Question

find the area of the trapezium PART whose sides PA=12cm PT=AR=10cm and TR=22 CM ALSO PA ||TR​

Answer 1

Answer:

area is 128cm² hope it will help you

Answer 2

The area of the trapezium PART is $85\sqrt{3} cm^2$.

Step-by-step explanation:

Given:

Here PART is a trapezium.

PA = 12cm, PT = AR = 10cm and TR = 22.

Also PA║TR

Let PC and AD be the perpendiculars drawn to the side TR

Now CT as shown in the figure below,

Here CT = DR = TR - CD

                       = 22 - 12                  [shown in figure]

                       = 10 cm

∴ TC = DR = 5 cm

Using pythogrs theorem,

In ΔPCT,

$PT^2=PC^2+CT^2$

$PC^2= 10^2-5^2$

$PC^2=100-25$

$PC^2=75$

$PC=\sqrt{75}$

$PC= 5\sqrt{3} =AD$                 [shown in fugue]
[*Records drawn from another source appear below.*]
(* ===== verification/Placement.v ===== *)
(** * Placement resolution ([resolvePlacementRefs] and its callees)

    From the placement refs of a replica set to the union of selected
    clusters, the refs that select each cluster, and the per-ref status.  The
    OCM placement tracker is a parameter ([PlacementTracker]); it reads the
    decisions through the getter the controller gives it. *)

From S2P Require Import Prelude GoStd ApiTypes Interfaces Reference Effects Samples Store.
From S2P Require Import Metadata Conditions.
From Stdlib Require Import ZArith Lia.

(** [NewPlacementDecisionClustersTrackerWithGroups(placement, getter, nil)]
    followed by [Refresh] and [ExistingClusterGroupsBesides]: the tracker talks
    to the API server through the getter only. *)
Class PlacementTracker := {
  tracker_Refresh : Placement → (Selector → string → prog (result (list PlacementDecision))) →
                    prog (result ClusterGroupsMap);
  tracker_Refresh_calls (P : call → Prop) placement getter :
    (∀ selector namespace, all_calls P (getter selector namespace)) →
    all_calls P (tracker_Refresh placement getter);
}.

(** [placementDecisionGetter.List]: the items of the list are passed on. *)
Definition placementDecisionGetter_List (selector : Selector) (namespace : string)
    : prog (result (list PlacementDecision)) :=
  decisions ← send (CListPlacementDecisions namespace selector);
  match decisions with
  | Err e => mret (Err e)
  | Ok items => mret (Ok items)
  end.

Record placementResolution := mkResolution {
  resClusters : list string;
  resClusterPlacementRefs : gmap string (list string);
  resClusterGroupsByRef : gmap string ClusterGroupsMap;
  resPlacementsByRef : gmap string (option Placement);
  resPlacementStatuses : list PlacementStatus;
  resErr : option error;
}.

Definition primaryRef (p : placementResolution) (clusterName : string) : string :=
  match resClusterPlacementRefs p !! clusterName with
  | Some (ref :: _) => ref
  | _ => ""
  end.

(** What resolving one ref produced. *)
Record refOutcome := mkRefOutcome {
  roPlacement : option Placement;
  roGroups : ClusterGroupsMap;
  roStatus : PlacementStatus;
  roErr : option error;
}.

Section resolution.
Context `{MetaConditions} `{ClusterGroups} `{PlacementTracker}.
Context (now : Z).

Definition resolveOCMPlacement (namespace placementName : string)
    : prog (option Placement * ClusterGroupsMap * option error) :=
  got ← send (CGetPlacement (mkNamespacedName namespace placementName));
  match got with
  | Err e => mret (None, ∅, Some e)
  | Ok placement =>
      groups ← tracker_Refresh placement placementDecisionGetter_List;
      match groups with
      | Err e => mret (Some placement, ∅, Some e)
      | Ok clusterGroups => mret (Some placement, clusterGroups, None)
      end
  end.

Definition resolvePlacementRef (set : ManagedServiceAccountReplicaSet) (ref : PlacementRef)
    (generation : Z) (previousConditions : list Condition) : prog refOutcome :=
  let status := mkPlacementStatus (prefName ref) 0 None None "" previousConditions in
  r ← resolveOCMPlacement (setNamespace set) (prefName ref);
  let '(placement, clusterGroups, err) := r in
  let status' :=
    match err with
    | Some _ => status
    | None => with_psConditions status
                (setCondition now (psConditions status) conditionPlacementResolved ConditionTrue
                   reasonResolved "OCM Placement and PlacementDecision objects resolved" generation)
    end in
  mret (mkRefOutcome placement clusterGroups status' err).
Area of the trapezium PART = Area of ΔPTC + area of ΔADR + area of PACD

                                               

= $\frac{1}{2} \times base \times height + \frac{1}{2} \times base \times height +base \times height$

= $\frac{1}{2} \times CT \times PC + \frac{1}{2} \times DR \times AD +PA\times AD$

= $\frac{1}{2} \times 5 \times 5\sqrt{3} + \frac{1}{2} \times 5 \times 5\sqrt{3} + 12\times 5\sqrt{3}$

= $5\sqrt{3} [\frac{5}{2}+\frac{5}{2}+12 ]$

= $5\sqrt{3}[\frac{10}{2}+12 ]$

= $5\sqrt{3}[5+12]$

= $5\sqrt{3} \times 17$

= $85\sqrt{3} cm^2$

Therefore the area of the trapezium PART is $85\sqrt{3} cm^2$.